2. A petition for insolvency does not extinguish a criminal case. Let’s say you’re facing a criminal case, perhaps BP 22 (Bouncing Checks) or estafa. Will the petition for insolvency adversely affect the pending criminal case?

Insolvency, with respect to individuals, is governed by Act No. 1956 (1909), as amended. This law, which is known as the “Insolvency Law”, provides that all actions aganst the petitioner-insolvent is suspended. Section 18 of the Insolvency Law, governing voluntary petitions, reads:

Order of court declaring petitioner insolvent; Publication notice. – Upon receiving and filing said petition, schedule, andinventory, the court, or the judge thereof in vacation, shall make an order declaring the petitioner insolvent . . . Upon the granting of said order all civil proceedings pending against said insolvent shall be stayed.

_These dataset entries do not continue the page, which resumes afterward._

Lemma set_positions_lookup m item seeds : ∀ bits j,
  set_positions m item seeds bits !! j = Some true
  ↔ bits !! j = Some true
    ∨ ((j < length bits)%nat ∧ ∃ seed, seed ∈ seeds ∧ j = position m item seed).
Proof.
  induction seeds as [|s seeds IH]; intros bits j.
  - simpl. split; [auto|]. intros [H | [_ [seed [Hin _]]]]; [done|].
    now apply elem_of_nil in Hin.
  - unfold set_positions. simpl.
    fold (set_positions m item seeds (<[position m item s := true]> bits)).
    rewrite IH, insert_true_lookup, length_insert. split.
    + intros [[H | [-> Hlt]] | [Hlt [seed [Hin ->]]]].
      * now left.
      * right. split; [done|]. exists s. split; [apply list_elem_of_here | done].
      * right. split; [done|]. exists seed. split; [now apply list_elem_of_further | done].
    + intros [H | [Hlt [seed [Hin ->]]]].
      * now left; left.
      * apply elem_of_cons in Hin as [-> | Hin].
        -- left; right. done.
        -- right. split; [done|]. now exists seed.
Qed.

Lemma add_items_lookup k m items : ∀ bits j,
  add_items k m items bits !! j = Some true
  ↔ bits !! j = Some true
    ∨ ((j < length bits)%nat
       ∧ ∃ x seed, x ∈ items ∧ seed ∈ range k ∧ j = position m x seed).
Proof.
  induction items as [|y items IH]; intros bits j.
  - simpl. split; [auto|]. intros [H | [_ [x [seed [Hin _]]]]]; [done|].
    now apply elem_of_nil in Hin.
  - unfold add_items. simpl.
    fold (add_items k m items (set_positions m y (range k) bits)).
    rewrite IH, set_positions_lookup, set_positions_length. split.
    + intros [[H | [Hlt [seed [Hin ->]]]] | [Hlt [x [seed [Hx [Hin ->]]]]]].
      * now left.
      * right. split; [done|]. exists y, seed.
        split; [apply list_elem_of_here | done].
      * right. split; [done|]. exists x, seed.
        split; [now apply list_elem_of_further | done].
    + intros [H | [Hlt [x [seed [Hx [Hin ->]]]]]].
      * now left; left.
      * apply elem_of_cons in Hx as [-> | Hx].
        -- left; right. split; [done|]. now exists seed.
        -- right. split; [done|]. now exists x, seed.
Qed.

(** A bit that is no position of the item is as before. *)
Lemma set_positions_other m item seeds : ∀ bits j,
  (∀ seed, seed ∈ seeds → j ≠ position m item seed) ->
  set_positions m item seeds bits !! j = bits !! j.
Proof.
  induction seeds as [|s seeds IH]; intros bits j Hj; [reflexivity|].
  unfold set_positions. simpl.
  fold (set_positions m item seeds (<[position m item s := true]> bits)).
  rewrite IH by (intros seed Hin; apply Hj; now apply list_elem_of_further).
  apply list_lookup_insert_ne. intros Heq. symmetry in Heq. revert Heq.
  apply Hj, list_elem_of_here.
Qed.

(** With a seed and an item, a bit is set afterwards. *)
Lemma add_items_any k m items bits :
  0 < m -> length bits = Z.to_nat m -> 0 < k -> items ≠ [] ->
  bitarray_any (add_items k m items bits) = true.
Proof.
  intros Hm Hlen Hk Hne. destruct items as [|x items]; [done|].
  apply bitarray_any_true. exists (position m x 0).
  apply add_items_lookup. right. split.
  - pose proof (position_lt m x 0 Hm). unfold position. lia.
  - exists x, 0. split; [apply list_elem_of_here|]. split; [|done].
    apply elem_of_seqZ. lia.
Qed.

(** ** Objects with a negative [k] *)

Lemma set_positions_no_seed k m item bits :
  k <= 0 -> set_positions m item (range k) bits = bits.
Proof. intros Hk. now rewrite range_nonpos. Qed.

Lemma zip_orb_any (bits other : list bool) :
  bitarray_any bits = false -> bitarray_any other = false ->
  bitarray_any (zip_with orb bits other) = false.
Proof.
  rewrite !bitarray_any_false. intros Hb Ho j Hj.
  apply lookup_zip_with_Some in Hj as [x [y [Hxy [Hx Hy]]]].
  symmetry in Hxy. apply orb_true_iff in Hxy as [-> | ->].
  - now destruct (Hb j).
  - now destruct (Ho j).
Qed.

Lemma negative_k_clear_insert (h : heap) r f :
  negative_k_clear h ->
  (attr_k f < 0 -> bitarray_any (attr_bitarray f) = false) ->
  negative_k_clear (<[r := f]> h).
Proof.
  intros Hh Hf r' f' E Hk. destruct (decide (r = r')) as [-> | Hne].
  - rewrite lookup_insert_eq in E. injection E as <-. now apply Hf.
  - rewrite lookup_insert_ne in E by done. eapply Hh; eassumption.
Qed.

Lemma negative_k_clear_step h g c :
  heap_wf h -> negative_k_clear h -> negative_k_clear (step (h, g) c).1.
Proof.
  intros Hwf Hclear.
  destruct c as [n samples epsilon k | self item | self samples | self other];
    cbn [step].
  - case_parameters n epsilon.
    + rewrite init_run by (try split; assumption). cbn [fst].
      apply negative_k_clear_insert; [done|].
      cbn [init_object attr_k attr_bitarray]. intros Hk.
      rewrite add_items_no_seed by lia. apply bitarray_any_replicate.
    + destruct (init_raise n samples epsilon k h) as [msg ->]; [auto | done].
    + destruct (init_raise n samples epsilon k h) as [msg ->]; [auto | done].
    + destruct (init_raise n samples epsilon k h) as [msg ->]; [auto | done].
  - destruct (h !! self) as [f|] eqn:E; [| now rewrite add_dangling].
    rewrite (insert_run _ _ _ _ E (Hwf _ _ E)). cbn [fst].
    apply negative_k_clear_insert; [done|].
    cbn [inserted attr_k attr_bitarray set_bitarray set_size]. intros Hk.
    rewrite set_positions_no_seed by lia. now apply (Hclear _ _ E).
  - destruct (h !! self) as [f|] eqn:E; [| now rewrite call_dangling].
    destruct (bitarray_any (attr_bitarray f)) eqn:Hany.
    + now rewrite (call_raise _ _ _ _ E Hany).
    + rewrite (call_run _ _ _ _ E (Hwf _ _ E) Hany). cbn [fst].
      apply negative_k_clear_insert; [done|].
      cbn [populated attr_k attr_bitarray set_bitarray set_size]. intros Hk.
      now rewrite add_items_no_seed by lia.
  - destruct (h !! other) as [o|] eqn:Eo; [| now rewrite merge_dangling].
    destruct (h !! self) as [s|] eqn:Es; [| now rewrite add_dangling].
    destruct (decide (attr_k o = attr_k s)) as [Hk | Hk];
      [destruct (decide (attr_m o = attr_m s)) as [Hm | Hm] |].
    + rewrite (merge_run _ _ _ _ _ Es Eo (Hwf _ _ Es) (Hwf _ _ Eo) Hk Hm).
      cbn [fst]. apply negative_k_clear_insert; [done|].
      cbn [merged attr_k attr_bitarray set_bitarray set_size]. intros Hneg.
      apply zip_orb_any; [now apply (Hclear _ _ Es)|].
      apply (Hclear _ _ Eo). lia.
    + destruct (merge_raise _ _ _ _ _ Es Eo (or_intror Hm)) as [msg [_ ->]]. done.
    + destruct (merge_raise _ _ _ _ _ Es Eo (or_introl Hk)) as [msg [_ ->]]. done.
Qed.

Lemma negative_k_clear_run cs : negative_k_clear (run cs).1.
Proof.
  unfold run. induction cs as [|c cs IH] using rev_ind.
  - intros r f E. simpl in E. now rewrite lookup_empty in E.
  - rewrite foldl_snoc.
    pose proof (inv_run cs) as [Hwf _]. unfold run in Hwf.
    destruct (foldl step (∅, ∅) cs) as [h g].
    now apply negative_k_clear_step.
Qed.

Lemma contains_dangling self item (h : heap) :
  h !! self = None -> __contains__ self item h = (Raise Dangling, h).
Proof.
  intros E. unfold __contains__.
  now rewrite (bind_Raise _ _ _ _ _ (getattr_None _ _ _ E)).
Qed.

(** * The properties of the specification *)

(** C1 (no false negatives).  In the state reached by any client program
    (constructions, single insertions, bulk populations and merges, in
    any order, failed calls included), every item recorded for an object
    -- given at its construction, inserted by [+], inserted by a call, or
    recorded for an operand of the merge that built it -- is reported
    present: [item in object] returns [True], and does not touch the
    store. *)
Theorem no_false_negatives (cs : list command) (r : loc) (x : Item) :
  x ∈ members (run cs).2 r ->
  __contains__ r x (run cs).1 = (Ok true, (run cs).1).
Proof.
  intros Hx. destruct (inv_run cs) as [Hwf Hin].
  destruct (Hin r x Hx) as [f [E Hset]].
  rewrite (contains_run r x f _ E (Hwf _ _ E)). now rewrite Hset.
Qed.

(** C2 (parameter derivation, amended).  Construction with a positive [n]
    and an [epsilon] in (0,1) returns a new object whose attributes are
    [b = - ln epsilon / (ln 2)^2], [k = ceil (b * ln 2)] (or the given
    non-zero [k]) and [m = ceil (n * b)]; for [n = 1000],
    [epsilon = 0.01] and no given [k] this is [9.585 < b < 9.5851],
    [k = 7] and [m = 9586]. *)
Theorem parameter_derivation (n epsilon : R) (k : Z)
    (samples : option (list Item)) (h : heap) :
  (0 < n)%R -> (0 < epsilon < 1)%R ->
  ∃ f, __init__ n samples epsilon k h
       = (Ok (fresh (dom h)), <[fresh (dom h) := f]> h)
     ∧ attr_b f = (- ln epsilon / (ln 2) ^ 2)%R
     ∧ attr_k f = (if decide (k = 0) then Zceil (attr_b f * ln 2) else k)
     ∧ attr_m f = Zceil (n * attr_b f)
     ∧ attr_n f = n
     ∧ (n = 1000%R -> epsilon = (1 / 100)%R -> k = 0 ->
        (9585 / 1000 < attr_b f < 95851 / 10000)%R
        ∧ attr_k f = 7 ∧ attr_m f = 9586).
Proof.
  intros Hn He. exists (init_object n (samples_or_empty samples) epsilon k).
  split; [now apply init_run|].
  repeat split; try reflexivity; subst; cbn [init_object attr_b attr_k attr_m].
  - pose proof init_b_example. lra.
  - apply init_b_example.
  - apply init_k_example.
  - apply init_m_example.
Qed.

There is nothing in the Insolvency Law which provides for the extinction of any criminal action against the petitioner. The Philippine Insolvency Law, insofar as it relates to voluntary insolvency, is essentially a bankruptcy law because it discharges the honest debtor. The legislative history of the part which deals with voluntary and involuntary insolvency clearly shows that the legislature intended to establish the essential features of the American system. We may refer to U.S. Supreme Court decisions for guidance on this matter.

Under U.S. Bankruptcy Law, a discharge in bankruptcy releases the bankrupt person from the personal or legal obligation to pay the claims and judgments released thereby and bars the remedy therefore. However, it is not res judicata in a criminal case, for the parties are not identical. In fact, a fine imposed in a criminal prosecution is not a debt dischargeable in bankruptcy.

The foregoing discussion applies in particular to a natural person. A juridical person (example, a corporation) may also file a petition for insolvency, although there are other available options, such as suspension of payments and corporate rehabilitation.